Tuesday, April 29, 2014

A Feedback Loop In The Head

It's time to start designing the body, and right off the bat there are some major complications.  In order to gain the most amount of... manipulative flexible potential with the strings, I want Big Riff to have a floating Floyd Rose bridge and a feedback controller like a Sustainiac or a Fernandes Sustainer.  These options mean routing wood out of the guitar and meticulously planning angles and dimensions and such.  Exciting and daunting and annoying all at once.

The Sustainiac Stealth Pro and the Fernandes Sustainer are pickups that can be switched on to act as an electromagnet to cause guitar strings to vibrate continuously, and allow for control of the feedback.  For those players who are familiar with the EBow, pickup feedback controllers are exactly like that except they activate any of the six strings on the fly and of course, are permanently mounted.  They do work on their own as a pickup, and both brands come in single coil or humbucker variations.

I've had an EBow for almost a decade by this point and love the control that it offers, especially when set in the fifth harmonic mode.  Add a delay to that and you'll find yourself floating in the audio equivalent of rays of light.  Fernandes tends to market their Sustainer-equipped guitar line toward metal players, but I think it's redundant since a metal guitarist is more likely than anyone to get feedback from pushing the gain on their amps so hard.  The simplicity and usefulness of feedback control goes far beyond the headbanging chucklehead looking to create noise; it allows for beautiful passages that couldn't otherwise be obtained.


For the layperson, I promise you know what that sounds like:



Anyway, so, using an EBow is rad until you need to set it down and start strumming the guitar mid-song, which takes an awkward five seconds.  A sustainer-equipped guitar will have two small switches mounted on the top: one to turn it on, and the other to switch between natural and harmonic modes.  No mess, just reach down and turn it on or off.  Pretty damn cool.

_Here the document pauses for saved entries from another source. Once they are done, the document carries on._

(** * Ingredient normalisation and corpus filtering of the Pinoy-dish notebooks

    A shallow embedding of the two notebooks of the repository:
    - the clustering notebook ([preprocess_ingredient], [clean_ingredients],
      the removal of common and of rare ingredients, the recipe-size filter);
    - the association-analysis notebook ([clean_ingredient],
      [break_down_ingredient]).

    Python strings are modelled by [string]; a character is read as a code
    point below 256.  The spaCy pipeline [nlp] and the data files
    (stopwords, thesauri, component map) are not part of the repository
    sources: they are parameters of the development (the classes [Tagger],
    [Lexicon] and [Association.Data]); the constants of the notebook are
    the fields of [Config], with their values in [notebook_config].

    The file has three parts: the Python built-ins and the two regular
    expressions the notebooks use, the notebooks themselves, and the
    properties, which end with one theorem per claim (C1 to C10). *)

From Stdlib Require Import Ascii String List Arith Lia Permutation.
From stdpp Require Import base list gmap sets strings sorting.

Set Warnings "-clear-no-such-hyp".

(** ** Python built-ins used by the notebooks *)

Module Py.

(** [str.isspace] on one character (code points below 256). *)
Definition isspace (c : ascii) : bool :=
  let n := N_of_ascii c in
  (((9 <=? n) && (n <=? 13)) || ((28 <=? n) && (n <=? 32))
   || (n =? 133) || (n =? 160))%N.

(** [str.lower] on one character (code points below 256). *)
Definition lower_char (c : ascii) : ascii :=
  let n := N_of_ascii c in
  if (((65 <=? n) && (n <=? 90))
      || ((192 <=? n) && (n <=? 222) && negb (n =? 215)))%N
  then ascii_of_N (n + 32) else c.

Fixpoint lower (s : string) : string :=
  match s with
  | EmptyString => EmptyString
  | String c r => String (lower_char c) (lower r)
  end.

Fixpoint lstrip (s : string) : string :=
  match s with
  | EmptyString => EmptyString
  | String c r => if isspace c then lstrip r else s
  end.

Definition rstrip (s : string) : string := String.rev (lstrip (String.rev s)).

(** [s.strip()] *)
Definition strip (s : string) : string := rstrip (lstrip s).

(** [s.split()]: maximal runs of non-whitespace characters. [cur] is the
    word being read. *)
Fixpoint split_go (cur : string) (s : string) : list string :=
  match s with
  | EmptyString => match cur with EmptyString => [] | _ => [cur] end
  | String c r =>
      if isspace c
      then match cur with
           | EmptyString => split_go EmptyString r
           | _ => cur :: split_go EmptyString r
           end
      else split_go (cur +:+ String c EmptyString) r
  end.

Definition split (s : string) : list string := split_go EmptyString s.

(** [sep.join(l)] *)
Definition join (sep : string) (l : list string) : string :=
  String.concat sep l.

(** [s.split(sep)] for a non-empty separator: [skip] counts the characters
    of a separator occurrence still to be passed over, [cur] is the segment
    being read. *)
Fixpoint split_sep_go (sep : string) (skip : nat) (cur : string) (s : string)
  : list string :=
  match s with
  | EmptyString => [cur]
  | String c r =>
      match skip with
      | S k => split_sep_go sep k cur r
      | O =>
          if String.prefix sep s
          then cur :: split_sep_go sep (String.length sep - 1) EmptyString r
          else split_sep_go sep 0 (cur +:+ String c EmptyString) r
      end
  end.

Definition split_sep (sep s : string) : list string :=
  split_sep_go sep 0 EmptyString s.

(** [l[0]] on the result of a split, which is never empty. *)
Definition item0 (l : list string) : string := hd EmptyString l.

(** Truth value of a string: [bool(s)]. *)
Definition truthy (s : string) : bool :=
  match s with EmptyString => false | _ => true end.

(** [sorted(l)] on strings: ascending code-point order. *)
Definition sorted (l : list string) : list string := merge_sort String.le l.

(** A JSON value of the thesaurus and component files: a string or a list
    of strings. *)
Inductive value :=
| Str (s : string)
| Lst (l : list string).

(** [d.get(k, default)] *)
Definition get {V} (d : gmap string V) (k : string) (default : V) : V :=
  match d !! k with
  | Some v => v
  | None => default
  end.

(** A string is blank when [s.strip()] is empty: all its characters are
    whitespace. *)
Fixpoint blank (s : string) : bool :=
  match s with
  | EmptyString => true
  | String c r => isspace c && blank r
  end.

End Py.

(** ** The two regular expressions of the notebooks

    A pattern is a sequence of atoms, each a character class under a
    quantifier; matching is greedy with backtracking, as in Python's [re]. *)

Module Re.

Inductive cls :=
| Lit (c : ascii)       (* the character itself *)
| NotLit (c : ascii).   (* [^c] *)

Definition cls_match (k : cls) (x : ascii) : bool :=
  match k with
  | Lit c => Ascii.eqb x c
  | NotLit c => negb (Ascii.eqb x c)
  end.

Inductive atom :=
| One (k : cls)
| Opt (k : cls)     (* k? *)
| Star (k : cls)    (* k* *)
| Plus (k : cls).   (* k+ *)

(** Greedy repetition of class [k] followed by [rest]: the number of
    characters of the longest match. *)
Fixpoint star (k : cls) (rest : string → option nat) (s : string)
  : option nat :=
  match s with
  | EmptyString => rest EmptyString
  | String x r =>
      if cls_match k x
      then match star k rest r with
           | Some n => Some (S n)
           | None => rest s
           end
      else rest s
  end.

(** [match_here p s]: the length of the match of pattern [p] anchored at
    the start of [s], if any. *)
Fixpoint match_here (p : list atom) : string → option nat :=
  match p with
  | [] => λ _, Some 0
  | a :: p' =>
      let rest := match_here p' in
      match a with
      | One k => λ s,
          match s with
          | String x r => if cls_match k x then S <$> rest r else None
          | EmptyString => None
          end
      | Opt k => λ s,
          match s with
          | String x r =>
              if cls_match k x
              then match rest r with
                   | Some n => Some (S n)
                   | None => rest s
                   end
              else rest s
          | EmptyString => rest EmptyString
          end
      | Star k => star k rest
      | Plus k => λ s,
          match s with
          | String x r => if cls_match k x then S <$> star k rest r else None
          | EmptyString => None
          end
      end
  end.

(** [re.sub(p, "", s)]: scanning left to right, every match is deleted;
    [skip] counts the characters of the current match still to delete.  An
    empty match replaced by the empty string changes nothing. *)
Fixpoint sub_go (p : list atom) (skip : nat) (s : string) : string :=
  match s with
  | EmptyString => EmptyString
  | String x r =>
      match skip with
      | S k => sub_go p k r
      | O =>
          match match_here p s with
          | Some (S k) => sub_go p k r
          | _ => String x (sub_go p 0 r)
          end
      end
  end.

Definition sub (p : list atom) (s : string) : string := sub_go p 0 s.

(** [r"\([^)]*\)"] *)
Definition parens_star : list atom :=
  [One (Lit "("); Star (NotLit ")"); One (Lit ")")].

(** [r" ?\([^)]+\)"] *)
Definition space_parens_plus : list atom :=
  [Opt (Lit " "); One (Lit "("); Plus (NotLit ")"); One (Lit ")")].

End Re.

(** ** External collaborators *)

(** The attributes of a spaCy token read by the notebook. *)
Record Token := {
  text : string;
  lemma_ : string;
  pos_ : string;
  is_alpha : bool;
  is_stop : bool
}.

(** The spaCy pipeline [nlp = spacy.load(...)]. *)
Class Tagger := { nlp : string → list Token }.

(** The data files of the clustering notebook:
    [data/culinary_stopwords.txt], [data/word_synonyms.json],
    [data/phrase_synonyms.json]. *)
Class Lexicon := {
  stopwords : list string;
  word_synonyms : gmap string string;
  phrase_synonyms : gmap string Py.value
}.

(** ** The clustering notebook *)

Module Clustering.

Section pipeline.
Context {tagger : Tagger} {lexicon : Lexicon}.

(** [token.pos_ = tag] *)
Definition set_pos (token : Token) (tag : string) : Token :=
  {| text := text token; lemma_ := lemma_ token; pos_ := tag;
     is_alpha := is_alpha token; is_stop := is_stop token |}.

(** One iteration of the loop of [lemmatize_valid_nouns]. *)
Definition lemmatize_step (valid_lemmas : list string) (token : Token)
  : list string :=
  let outliers := ["cauliflower"; "baking"] in
  let token :=
    if bool_decide (text token ∈ outliers)
    then set_pos token "NOUN"  (* Override POS tag for some words *)
    else token in
  if is_alpha token && negb (is_stop token)
     && bool_decide (pos_ token ∈ ["NOUN"; "PROPN"])
  then valid_lemmas ++ [lemma_ token]
  else valid_lemmas.

Definition lemmatize_valid_nouns (ingredient : string) : string :=
  let doc := nlp ingredient in
  let valid_lemmas := fold_left lemmatize_step doc [] in
  Py.join " " valid_lemmas.

Definition filter_stopwords (text : string) : string :=
  let meaningful_terms :=
    fold_left
      (λ meaningful_terms term,
         if bool_decide (term ∉ stopwords)
         then meaningful_terms ++ [term]
         else meaningful_terms)
      (Py.split text) [] in
  Py.join " " meaningful_terms.

Definition handle_word_synonym (ingredient : string) : string :=
  let common_words :=
    fold_left
      (λ common_words word,
         common_words ++ [Py.get word_synonyms word word])
      (Py.split ingredient) [] in
  Py.join " " common_words.

(** The loop state of [remove_duplicates] is the pair [(seen, unique)]. *)
Definition remove_duplicates (text : string) : string :=
  let '(seen, unique) :=
    fold_left
      (λ '((seen, unique) : gset string * list string) ingredient,
         if bool_decide (ingredient ∉ seen)
         then ({[ingredient]} ∪ seen, unique ++ [ingredient])
         else (seen, unique))
      (Py.split text) (∅, []) in
  Py.join " " unique.

Definition handle_phrase_synonym (ingredient : string) : Py.value :=
  Py.get phrase_synonyms ingredient (Py.Str ingredient).

(** [re.sub(r"\([^)]*\)", "", ingredient)] *)
Definition no_parenthesis (ingredient : string) : string :=
  Re.sub Re.parens_star ingredient.

(** The first three lines of [preprocess_ingredient]. *)
Definition formatted (ingredient : string) : string :=
  let no_parenthesis := no_parenthesis ingredient in
  let first_option := Py.item0 (Py.split_sep " or " no_parenthesis) in
  Py.strip (Py.lower first_option).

...Except that this means a battery and circuit board install are required.  Warmoth allows a routing option for placing either one or two 9-volt batteries on the back of the guitar.  Sustainiac and Fernandes single-coil and humbucker versions require just a single 9-volt, so no big deal.  However, that circuit board could cause problems.  I need to know the dimensions of each and determine how to make it fit in the control cavity.

There are two options:

1. Top rout, which is the traditional Strat style and my preferred way to go since I intend to put a pickguard on the guitar:


2. Rear rout, which I'm sure will fit either circuit board but effectively eliminates the need for a pickguard (though I want one):
This is the rout style of my beloved flame-top Jackson SL2H Soloist.

The FAQ section on Fernandes's website tells me the Sustainer circuit board itself is 3" long x 2" wide x 1" deep.  The switches are 1" apart and mounted directly to the top of the PCB.
Pulled this photo from a Google image search; it's the cleanest Fernandes Sustainer install I've seen in a Strat-style body (Ibanez JEM).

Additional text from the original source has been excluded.